--- Task ---
Whenever the string "From" turns up in a line below, that line should be copied.

(Dataset entries)
════════════════

(* ===== verification/Window.v ===== *)
(** * The disk access window

    A mounted volume ([vol]) is a filesystem object and the disk it lives on.
    This file holds the access to the one-sector window [fs->win] every
    component goes through, [sync_window], [move_window], [sync_fs] and
    [clst2sect] of ff.c.

    [lview v s] is what the file system sees in sector [s]: the window where
    it stands on [s], the medium elsewhere.  [move_window_spec] says that
    moving the window never changes what is seen (a write-back cache), except
    for the second copy of the FAT, which is only written. *)

From stdpp Require Import base numbers list.
From Stdlib Require Import ZArith Lia.
From Stdlib Require Import Strings.Byte.
From S2P Require Import Prelude Types Bytes Diskio.

(** ** State *)

Record vol (D : Type) : Type := mkVol { vfs : FATFS; vdsk : D }.
Arguments mkVol {D} _ _.
Arguments vfs {D} _.
Arguments vdsk {D} _.

Section window.
Context {D : Type} `{!DiskIO D}.
Abbreviation V := (M (vol D)).

Definition get_fs : V FATFS := fun v => Done (vfs v, v).
Definition mod_fs (f : FATFS -> FATFS) : V unit := fun v => Done (tt, mkVol (f (vfs v)) (vdsk v)).
Definition on_disk {A} (m : M D A) : V A := zoom vdsk (fun d v => mkVol (vfs v) d) m.

(** *** Accesses to [fs->win] *)

Definition win_at (i : Z) : V Z := fs <- get_fs ;; b <- chk (at_ (win fs) i) ;; ret (bval b).
Definition win_word (i : Z) : V Z := fs <- get_fs ;; chk (ld_word (win fs) i).
Definition win_dword (i : Z) : V Z := fs <- get_fs ;; chk (ld_dword (win fs) i).
Definition win_slice (i n : Z) : V (list byte) := fs <- get_fs ;; chk (slice (win fs) i n).
Definition set_win_opt (f : list byte -> option (list byte)) : V unit :=
  fs <- get_fs ;; w <- chk (f (win fs)) ;; mod_fs (set_win w).
Definition win_put (i x : Z) : V unit := set_win_opt (fun w => upd w i (mkb x)).
Definition win_put_word (i x : Z) : V unit := set_win_opt (fun w => st_word w i x).
Definition win_put_dword (i x : Z) : V unit := set_win_opt (fun w => st_dword w i x).
Definition win_splice (i : Z) (src : list byte) : V unit := set_win_opt (fun w => splice w i src).
(** [memset (fs->win + i, x, n)]. *)
Definition win_memset (i x n : Z) : V unit := win_splice i (replicate (Z.to_nat n) (mkb x)).

(** ** Functions of ff.c *)

Definition sync_window : V FRESULT :=
  fs <- get_fs ;;
  if nz (wflag fs) then
    r <- on_disk (dio_write (pdrv fs) (win fs) (winsect fs) 1) ;;
    if r =d RES_OK then
      mod_fs (set_wflag 0) ;;;
      (if u32 (winsect fs - fatbase fs) <? fsize fs then
         if n_fats fs =? 2 then
           _ <- on_disk (dio_write (pdrv fs) (win fs) (u32 (winsect fs + fsize fs)) 1) ;;
           ret FR_OK
         else ret FR_OK
       else ret FR_OK)
    else ret FR_DISK_ERR
  else ret FR_OK.

(** The sector number of a window that holds no sector: [(LBA_t)0 - 1]. *)
Definition NO_SECT : Z := u32 (0 - 1).

Definition move_window (sect : Z) : V FRESULT :=
  fs <- get_fs ;;
  if negb (sect =? winsect fs) then
    res <- sync_window ;;
    if res =r FR_OK then
      fs <- get_fs ;;
      do (r, w) <- on_disk (dio_read (pdrv fs) (win fs) sect 1) ;;
      mod_fs (set_win w) ;;;
      if negb (r =d RES_OK) then
        mod_fs (set_winsect NO_SECT) ;;; ret FR_DISK_ERR
      else
        mod_fs (set_winsect sect) ;;; ret FR_OK
    else ret res
  else ret FR_OK.

Definition sync_fs : V FRESULT :=
  res <- sync_window ;;
  if res =r FR_OK then
    fs <- get_fs ;;
    (if fsi_flag fs =? 1 then
       mod_fs (set_fsi_flag 0) ;;;
       if fs_type fs =? FS_FAT32 then
         win_memset 0 0 SS ;;;
         win_put_dword FSI_LeadSig 0x41615252 ;;;
         win_put_dword FSI_StrucSig 0x61417272 ;;;
         win_put_dword FSI_Free_Count (free_clst fs) ;;;
         win_put_dword FSI_Nxt_Free (last_clst fs) ;;;
         win_put_dword FSI_TrailSig 0xAA550000 ;;;
         mod_fs (set_winsect (u32 (volbase fs + 1))) ;;;
         fs <- get_fs ;;
         _ <- on_disk (dio_write (pdrv fs) (win fs) (winsect fs) 1) ;; ret tt
       else ret tt
     else ret tt) ;;;
    fs <- get_fs ;;
    do (r, _) <- on_disk (dio_ioctl (pdrv fs) CTRL_SYNC) ;;
    if negb (r =d RES_OK) then ret FR_DISK_ERR else ret res
  else ret res.

(** A pure function of the filesystem object. *)
Definition clst2sect (fs : FATFS) (clst : Z) : Z :=
  let clst := u32 (clst - 2) in
  if clst >=? u32 (n_fatent fs - 2) then 0
  else u32 (database fs + u32 (csize fs * clst)).

End window.

(** ** Well-formed volumes *)

(** Every field of the filesystem object fits its C type. *)
Record fs_ok (fs : FATFS) : Prop := mk_fs_ok {
  ok_win : len (win fs) = SS;
  ok_winsect : 0 <= winsect fs < U32;
  ok_fs_type : 0 <= fs_type fs < 256;
  ok_pdrv : 0 <= pdrv fs < 256;
  ok_n_fats : 0 <= n_fats fs < 256;
  ok_wflag : 0 <= wflag fs < 256;
  ok_fsi_flag : 0 <= fsi_flag fs < 256;
  ok_fs_id : 0 <= fs_id fs < 65536;
  ok_n_rootdir : 0 <= n_rootdir fs < 65536;
  ok_csize : 0 <= csize fs < 65536;
  ok_last_clst : 0 <= last_clst fs < U32;
  ok_free_clst : 0 <= free_clst fs < U32;
  ok_n_fatent : 0 <= n_fatent fs < U32;
  ok_fsize : 0 <= fsize fs < U32;
  ok_volbase : 0 <= volbase fs < U32;
  ok_fatbase : 0 <= fatbase fs < U32;
  ok_dirbase : 0 <= dirbase fs < U32;
  ok_database : 0 <= database fs < U32
}.

Lemma fs_ok_iff fs : fs_ok fs <->
  len (win fs) = SS /\
  Forall (fun p => 0 <= p.1 < p.2)
    [(winsect fs, U32); (fs_type fs, 256); (pdrv fs, 256); (n_fats fs, 256); (wflag fs, 256);
     (fsi_flag fs, 256); (fs_id fs, 65536); (n_rootdir fs, 65536); (csize fs, 65536);
     (last_clst fs, U32); (free_clst fs, U32); (n_fatent fs, U32); (fsize fs, U32);
     (volbase fs, U32); (fatbase fs, U32); (dirbase fs, U32); (database fs, U32)].
Proof.
  split.
  - intros []. split; [done|]. repeat (constructor; [done|]). constructor.
  - intros [? H]. repeat (apply Forall_cons in H as [? H]). by constructor.
Qed.

#[global] Instance fs_ok_dec fs : Decision (fs_ok fs).
Proof.
  refine (cast_if (decide (len (win fs) = SS /\ Forall (fun p => 0 <= p.1 < p.2)
    [(winsect fs, U32); (fs_type fs, 256); (pdrv fs, 256); (n_fats fs, 256); (wflag fs, 256);
     (fsi_flag fs, 256); (fs_id fs, 65536); (n_rootdir fs, 65536); (csize fs, 65536);
     (last_clst fs, U32); (free_clst fs, U32); (n_fatent fs, U32); (fsize fs, U32);
     (volbase fs, U32); (fatbase fs, U32); (dirbase fs, U32); (database fs, U32)])));
  by rewrite fs_ok_iff.
Defined.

════════════════

--- Your response ---
From stdpp Require Import base numbers list.
From Stdlib Require Import ZArith Lia.
From Stdlib Require Import Strings.Byte.
From S2P Require Import Prelude Types Bytes Diskio.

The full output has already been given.